Pflege und Mindestsicherung: Schikanen gegen pflegende Angehörige und Alleinerziehende

Armutskonferenz fordert österreichweite Regelung und Rechtsicherheit für die Betroffenen. Könnte analog zur Abschaffung des Pflegeregresses geregelt werden.

Armutskonferenz
Armutskonferenz

„Wer sieht unsere Ängste und Sorgen?“, fragen Menschen, die von sozialer Not betroffen sind. Es gibt zahlreiche Probleme in der Mindestsicherung, die sich nicht nach den Kampagnen der Parteibüros richten:

Fehlende Soforthilfe, Aufwand bei Menschen mit Behinderungen, veralteter Unterhalt, schlechter Vollzug, mangelnde Hilfe bei Gesundheitsproblemen, nicht leistbares Wohnen. Es gibt viele vergessene und verschwiegene Probleme in der Mindestsicherung. Es ist jetzt höchste Zeit sie in den Blick zu nehmen.
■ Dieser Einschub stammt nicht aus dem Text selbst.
(** The rest of the short sale, under the lock. *)
Definition shortBook (symbol : bytes) (qty price : float64) (a : MarginAccount)
    : res margin_error MarginTradeResult * MarginAccount :=
  let tradeValue := (qty * price)%f64 in
  let requiredMargin := RequiredMarginForShort (calc a) tradeValue in
  let available := AvailableMargin 0 {[symbol := price]} a in
  if negb (HasSufficientMargin available requiredMargin)
  then (Err (InsufficientMargin requiredMargin available), a)
  else
    let a := set_money (cash a + tradeValue)%f64 (financingBalance a) a in
    let a := addToShortPosition symbol qty price tradeValue a in
    (Ok (report OpShortSell 4 symbol qty price tradeValue f0 tradeValue tradeValue requiredMargin a), nextTradeID a).

Definition ShortSell (ctx : option bytes) (symbol : bytes) (qty price : float64) (a : MarginAccount)
    : res margin_error MarginTradeResult * MarginAccount :=
  match validateTrade symbol qty price, checkCtx ctx, shortCheck symbol qty a with
  | Err e, _, _ => (Err e, a)
  | _, Err e, _ => (Err e, a)
  | _, _, Err e => (Err e, a)
  | Ok _, Ok _, Ok _ => shortBook symbol qty price a
  end.

(** The short position after a cover: gone when nothing is left. *)
Definition covered (qty : float64) (p : Short.t) : option Short.t :=
  let '(lending, proceeds) :=
    if (Short.Quantity p >? f0)%f64 then
      let ratio := (qty / Short.Quantity p)%f64 in
      ((Short.LendingAmount p - Short.LendingAmount p * ratio)%f64,
       (Short.Proceeds p - Short.Proceeds p * ratio)%f64)
    else (Short.LendingAmount p, Short.Proceeds p) in
  let left := (Short.Quantity p - qty)%f64 in
  if (left <=? f0)%f64 then None else Some (Short.Mk left f0 proceeds lending).

Definition BuyToCover (ctx : option bytes) (symbol : bytes) (qty price : float64) (a : MarginAccount)
    : res margin_error MarginTradeResult * MarginAccount :=
  match validateTrade symbol qty price, checkCtx ctx with
  | Err e, _ => (Err e, a)
  | _, Err e => (Err e, a)
  | Ok _, Ok _ =>
      match shortPositions a !! symbol with
      | None => (Err (NoShort symbol), a)
      | Some p =>
          if (Short.Quantity p <? qty)%f64 then (Err (ShortTooSmall (Short.Quantity p) qty), a)
          else
            let tradeValue := (qty * price)%f64 in
            let a := set_money (cash a - tradeValue)%f64 (financingBalance a) a in
            let a := set_shorts (partial_alter (fun _ => covered qty p) symbol (shortPositions a)) a in
            (Ok (report OpBuyToCover 0 symbol qty price tradeValue f0 (fneg tradeValue) (fneg tradeValue) f0 a),
             nextTradeID a)
      end
  end.

(** The financing repaid by a sale of [qty] for [tradeValue], and the
    position left. *)
Definition repaid (qty tradeValue : float64) (p : Long.t) : float64 :=
  if (Long.Quantity p >? f0)%f64 then
    let financingForQty := (Long.FinancingAmount p * (qty / Long.Quantity p))%f64 in
    if (tradeValue <? financingForQty)%f64 then tradeValue else financingForQty
  else f0.
Lemma quote_effect evs e q :
  books evs e ->
  let os := quote_orders q (orderManager e) in
  let r := handleQuote q e in
  fst r = concat (map (reported (config e) q) os)
  /\ books (evs ++ fst r) (snd r)
  /\ broker (snd r) = broker e
  /\ pending (orderManager (snd r)) = List.filter (survives q os) (pending (orderManager e))
  /\ (forall o, o ∈ os -> triggered q o = false -> orders (orderManager (snd r)) !! Order.ID o = Some (ratcheted o q)).
Proof.
  intros Hb os r. destruct (quote_orders_on_file evs e q Hb) as [Hnd Hall].
  destruct (quote_fold q os evs [] e Hb Hnd Hall) as (H1 & H2 & H3 & H4 & _ & H6).
  rewrite app_nil_l in H1. change (foldl (fill_step q) ([], e) os) with r in *.
  split; [exact H1|]. split; [rewrite H1; exact H2|]. done.
Qed.

Lemma step_keeps_books n evs e op :
  books evs e -> ready (S n) (broker e) ->
  books (fst (live_step (evs, e) op)) (snd (live_step (evs, e) op))
  /\ ready n (broker (snd (live_step (evs, e) op))).
Proof.
  intros Hb Hr. destruct op as [now nanos seq o|id|q| |feed]; simpl.
  - by apply submit_keeps_books.
  - apply cancel_keeps_books; [done|]. by apply ready_less.
  - destruct (quote_effect evs e q Hb) as (_ & H2 & H3 & _).
    destruct (handleQuote q e) as [new e']. simpl in *. rewrite H3. split; [done|]. by apply ready_less.
  - split; [by apply sync_keeps_books|]. by apply ready_less.
  - split; [by apply tick_keeps_books|]. by apply ready_less.
Qed.

Lemma run_ready_books ops n : forall evs e,
  books evs e -> ready (length ops + n) (broker e) ->
  let r := foldl live_step (evs, e) ops in books (fst r) (snd r) /\ ready n (broker (snd r)).
Proof.
  induction ops as [|op ops IH]; intros evs e Hb Hr; [done|]. cbn [foldl length Nat.add] in *.
  destruct (step_keeps_books _ evs e op Hb Hr) as [Hb' Hr'].
  destruct (live_step (evs, e) op) as [evs' e']. by apply IH.
Qed.

Lemma run_keeps_books ops evs e :
  books evs e -> ready (length ops) (broker e) ->
  books (fst (foldl live_step (evs, e) ops)) (snd (foldl live_step (evs, e) ops)).
Proof. intros Hb Hr. apply (run_ready_books ops 0); [done|]. by rewrite Nat.add_0_r. Qed.

Lemma submit_pending now nanos seq order e id e' :
  SubmitOrder now nanos seq order e = (Ok id, e') -> id ∈ pending (orderManager e').
Proof.
  unfold SubmitOrder, ManagerSubmit. destruct (validateOrderShape order); [|by intros [= ?]].
  destruct (cage_check order (orderManager e)); [|by intros [= ?]]. cbv zeta.
  destruct (BrokerSubmit _ _ (broker e)) as [[bid|err] br]; [|by intros [= ?]].
  intros [= <- <-]. simpl. apply elem_of_app. right. by apply list_elem_of_singleton.
Qed.

Lemma forallb_false_exists {A} (p : A -> bool) l : forallb p l = false -> exists x, x ∈ l /\ p x = false.
Proof.
  induction l as [|x l IH]; simpl; [done|]. destruct (p x) eqn:E; simpl; intros Hl.
  - destruct (IH Hl) as (y & Hy & Ep). exists y. split; [by right|done].
  - exists x. split; [left|done].
Qed.

(** Whatever the submissions, cancellations, quotes, status polls and ticks,
    in any order, an order yields at most one trade; an order that traded ends
    filled and off the pending list, and the trade carries its symbol, its
    side, its whole quantity and a price the order allows (never worse than
    the limit, on the triggered side of a stop or of a trailing stop). The
    shares the position manager holds of a symbol are the ones those trades
    bought and sold, booked in order. *)
Theorem sequential_fills_are_booked_once (br : B) (c : ExecutionConfig) (ops : list live_op) :
  ready (length ops) br ->
  let '(evs, e) := live_run ops (NewLiveEngine br c) in
  NoDup (trade_ids evs)
  /\ (forall id t, EvTrade id t ∈ evs ->
        id ∉ pending (orderManager e)
        /\ exists o, orders (orderManager e) !! id = Some o /\ Order.Status o = lit "filled" /\ trade_of_order t o)
  /\ (forall s, held_quantity s (positionManager e) = foldl book_trade f0 (trades_of s evs)).
Proof.
  intros Hr. unfold live_run. pose proof (run_keeps_books ops [] (NewLiveEngine br c) (books_new br c) Hr) as Hb.
  destruct (foldl live_step _ ops) as [evs e]. destruct Hb as [_ _ _ H1 H2 H3]. split; [done|]. split; [|done].
  intros id t Hin. by destruct (H2 id t Hin) as (_ & _ & ? & ?).
Qed.

(** In any state a run reaches, a quote fills exactly the pending orders of
    its symbol that it triggers (a trailing order with its mark already moved
    by this quote), reporting them in the order they were submitted, each on
    the market side of the quote; the other orders stay pending, and the
    untriggered trailing ones keep the mark they moved to. *)
Theorem quote_fills_exactly_triggered (br : B) (c : ExecutionConfig) (ops : list live_op) (q : LiveQuote.t) :
  ready (length ops) br ->
  let e := snd (live_run ops (NewLiveEngine br c)) in
  let os := quote_orders q (orderManager e) in
  let '(evs, e') := handleQuote q e in
  evs = concat (map (reported (config e) q) os)
  /\ (forall o, o ∈ os -> triggered q o = true ->
        Trade.Price (fill_of (config e) o q) = market_side o q)
  /\ pending (orderManager e') = List.filter (survives q os) (pending (orderManager e))
  /\ (forall o, o ∈ os -> triggered q o = false -> orders (orderManager e') !! Order.ID o = Some (ratcheted o q)).
Proof.
  intros Hr e os. pose proof (run_keeps_books ops [] (NewLiveEngine br c) (books_new br c) Hr) as Hb.
  destruct (quote_effect _ e q Hb) as (H1 & _ & _ & H4 & H5). destruct (handleQuote q e) as [evs e'].
  split; [exact H1|]. split; [|split; [exact H4|exact H5]].
  intros o _ Ht. destruct (triggered_price _ _ Ht) as [Hp _]. destruct (ratcheted_fields o q) as (_ & _ & Hd & _).
  unfold fill_of. simpl. rewrite Hp. unfold market_side. by rewrite Hd.
Qed.

(** ** Progress *)

(** The operation neither cancels the order nor polls the broker. *)
Definition leaves (id : bytes) (op : live_op) : bool :=
  match op with
  | OpCancel id' => negb (bool_decide (id' = id))
  | OpSync => false
  | _ => true
  end.

Lemma reported_trade_ids c q o : trade_ids (reported c q o) = if triggered q o then [Order.ID o] else [].
Proof. unfold reported. by destruct (triggered q o). Qed.

Lemma concat_trade_ids c q os o :
  o ∈ os -> triggered q o = true -> Order.ID o ∈ trade_ids (concat (map (reported c q) os)).
Proof.
  induction os as [|o' os IH]; [intros Ho; by apply not_elem_of_nil in Ho|]. simpl. unfold trade_ids.
  rewrite omap_app, elem_of_app. fold trade_ids. intros Ho Ht. apply elem_of_cons in Ho as [<-|Ho]; [left|right; by apply IH].
  fold (trade_ids (reported c q o)). rewrite reported_trade_ids, Ht. apply list_elem_of_singleton. done.
Qed.

Lemma live_step_stays n evs e op id :
  books evs e -> ready (S n) (broker e) -> leaves id op = true ->
  id ∈ pending (orderManager e) \/ id ∈ trade_ids evs ->
  id ∈ pending (orderManager (snd (live_step (evs, e) op))) \/ id ∈ trade_ids (fst (live_step (evs, e) op)).
Proof.
  intros Hb Hr Hl [Hp|Ht].
  2: { right. destruct op as [| |q| |]; try exact Ht. simpl. destruct (handleQuote q e). simpl.
       unfold trade_ids. rewrite omap_app, elem_of_app. by left. }
  destruct op as [now nanos seq o|id'|q| |feed]; simpl in *; [| | |discriminate|by left].
  - left. unfold SubmitOrder, ManagerSubmit. destruct (validateOrderShape o); [|exact Hp].
    destruct (cage_check o (orderManager e)); [|exact Hp]. cbv zeta.
    destruct (BrokerSubmit _ _ (broker e)) as [[bid|err] br]; simpl; [|exact Hp]. apply elem_of_app. by left.
  - left. apply negb_true_iff, bool_decide_eq_false in Hl. unfold CancelOrder, ManagerCancel.
    destruct (orders (orderManager e) !! id') as [o|]; [|exact Hp].
    destruct (negb _); [exact Hp|]. destruct (BrokerCancel id' (broker e)) as [[err|] br]; simpl; [exact Hp|].
    apply remove_first_ne; [congruence|done].
  - destruct (quote_effect evs e q Hb) as (H1 & _ & _ & H4 & _). destruct (handleQuote q e) as [new e']. simpl in *.
    destruct (survives q (quote_orders q (orderManager e)) id) eqn:Es.
    + left. rewrite H4. apply list_elem_of_In, filter_In. split; [by apply list_elem_of_In|done].
    + right. unfold trade_ids. rewrite omap_app, elem_of_app. right. rewrite H1.
      unfold survives in Es. apply forallb_false_exists in Es as (o & Ho & Hs).
      apply orb_false_iff in Hs as [Hi Ht]. apply negb_false_iff in Hi, Ht. apply bool_decide_eq_true in Hi as <-.
      by apply concat_trade_ids.
Qed.

Lemma live_run_stays ops : forall evs e id,
  books evs e -> ready (length ops) (broker e) -> forallb (leaves id) ops = true ->
  id ∈ pending (orderManager e) \/ id ∈ trade_ids evs ->
  let r := foldl live_step (evs, e) ops in id ∈ pending (orderManager (snd r)) \/ id ∈ trade_ids (fst r).
Proof.
  induction ops as [|op ops IH]; intros evs e id Hb Hr Hl Hid; [done|]. cbn [foldl length forallb] in *.
  apply andb_true_iff in Hl as [Hl1 Hl2]. destruct (step_keeps_books _ evs e op Hb Hr) as [Hb' Hr'].
  pose proof (live_step_stays _ evs e op id Hb Hr Hl1 Hid) as Hid'.
  destruct (live_step (evs, e) op) as [evs' e']. by apply IH.
Qed.

(** Progress: once a submission is accepted, the order cannot be lost. After
    any later submissions, quotes, ticks and cancellations of other orders it
    has traded, or it is still pending and the next quote of its symbol that
    triggers it trades it. *)
Theorem accepted_order_trades (br : B) (c : ExecutionConfig) (ops rest : list live_op)
    (now nanos seq : Z) (order : Order.t) (id : bytes) (e1 : LiveEngine B) :
  ready (length ops + S (length rest)) br ->
  SubmitOrder now nanos seq order (snd (live_run ops (NewLiveEngine br c))) = (Ok id, e1) ->
  forallb (leaves id) rest = true ->
  let '(evs, e) := live_run (ops ++ OpSubmit now nanos seq order :: rest) (NewLiveEngine br c) in
  id ∈ trade_ids evs
  \/ exists o, orders (orderManager e) !! id = Some o
       /\ (forall q, LiveQuote.Symbol q = Order.Symbol o -> triggered q o = true ->
             id ∈ trade_ids (fst (handleQuote q e))).
Proof.
  intros Hr Es Hl. unfold live_run in *. rewrite foldl_app. cbn [foldl].
  pose proof (run_ready_books ops (S (length rest)) [] (NewLiveEngine br c) (books_new br c) Hr) as [Hb Hr1].
  destruct (foldl live_step ([], NewLiveEngine br c) ops) as [evs0 e0]. cbn [fst snd] in *.
  destruct (step_keeps_books _ evs0 e0 (OpSubmit now nanos seq order) Hb Hr1) as [Hb2 Hr2].
  assert (id ∈ pending (orderManager (snd (live_step (evs0, e0) (OpSubmit now nanos seq order))))) as Hp.
  { cbn [live_step snd]. rewrite Es. simpl. by eapply submit_pending. }
  destruct (live_step (evs0, e0) _) as [evs2 e2]. cbn [fst snd] in *.
  pose proof (live_run_stays rest evs2 e2 id Hb2 Hr2 Hl (or_introl Hp)) as Hs.
  pose proof (run_keeps_books rest evs2 e2 Hb2 Hr2) as Hb3. cbv zeta in Hs.
  destruct (foldl live_step (evs2, e2) rest) as [evs e]. cbn [fst snd] in *. destruct Hs as [Hs|Hs]; [right|by left].
  destruct (bk_open _ _ Hb3 _ Hs) as (_ & _ & o & Eo & _). exists o. split; [done|]. intros q Hq Ht.
  destruct (quote_effect evs e q Hb3) as (H1 & _). rewrite H1, <- (bk_keys _ _ Hb3 _ _ Eo).
  apply concat_trade_ids; [|done]. unfold quote_orders, GetPendingOrders.
  apply list_elem_of_In, filter_In. rewrite <- list_elem_of_In, list_elem_of_omap.
  split; [by exists id|]. by apply bool_decide_eq_true.
Qed.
Reformbedarf bei Regelungen für Pflege und Existenzsicherung

Was in der Diskussion oft untergeht: In den meisten Bundesländern kommt der Mindestsicherung auch die Rolle zu, ein finanzielles Existenzminimum für Menschen mit so genannter erheblicher Behinderung, wenn sie in Privathaushalten leben, sicherzustellen. 

Die Schikanen der Mindestsicherungs-Kürzung durch Einrechnung des Pflegegeldes trifft vor allem: pflegende Angehörige, Alleinerziehende und Menschen mit Beeinträchtigungen.

Beispielsweise: Eine alleinerziehende Mutter lebt gemeinsam mit ihrem Kind mit Beeinträchtigung in einer Mietwohnung, die Betreuung und Pflege des Kindes wird durch die Mutter geleistet – weil nicht anders möglich, weil kein Platz in einer Einrichtung, weil keine mobilen Dienste verfügbar sind oder auf Grund persönlicher Betreuungsentscheidung.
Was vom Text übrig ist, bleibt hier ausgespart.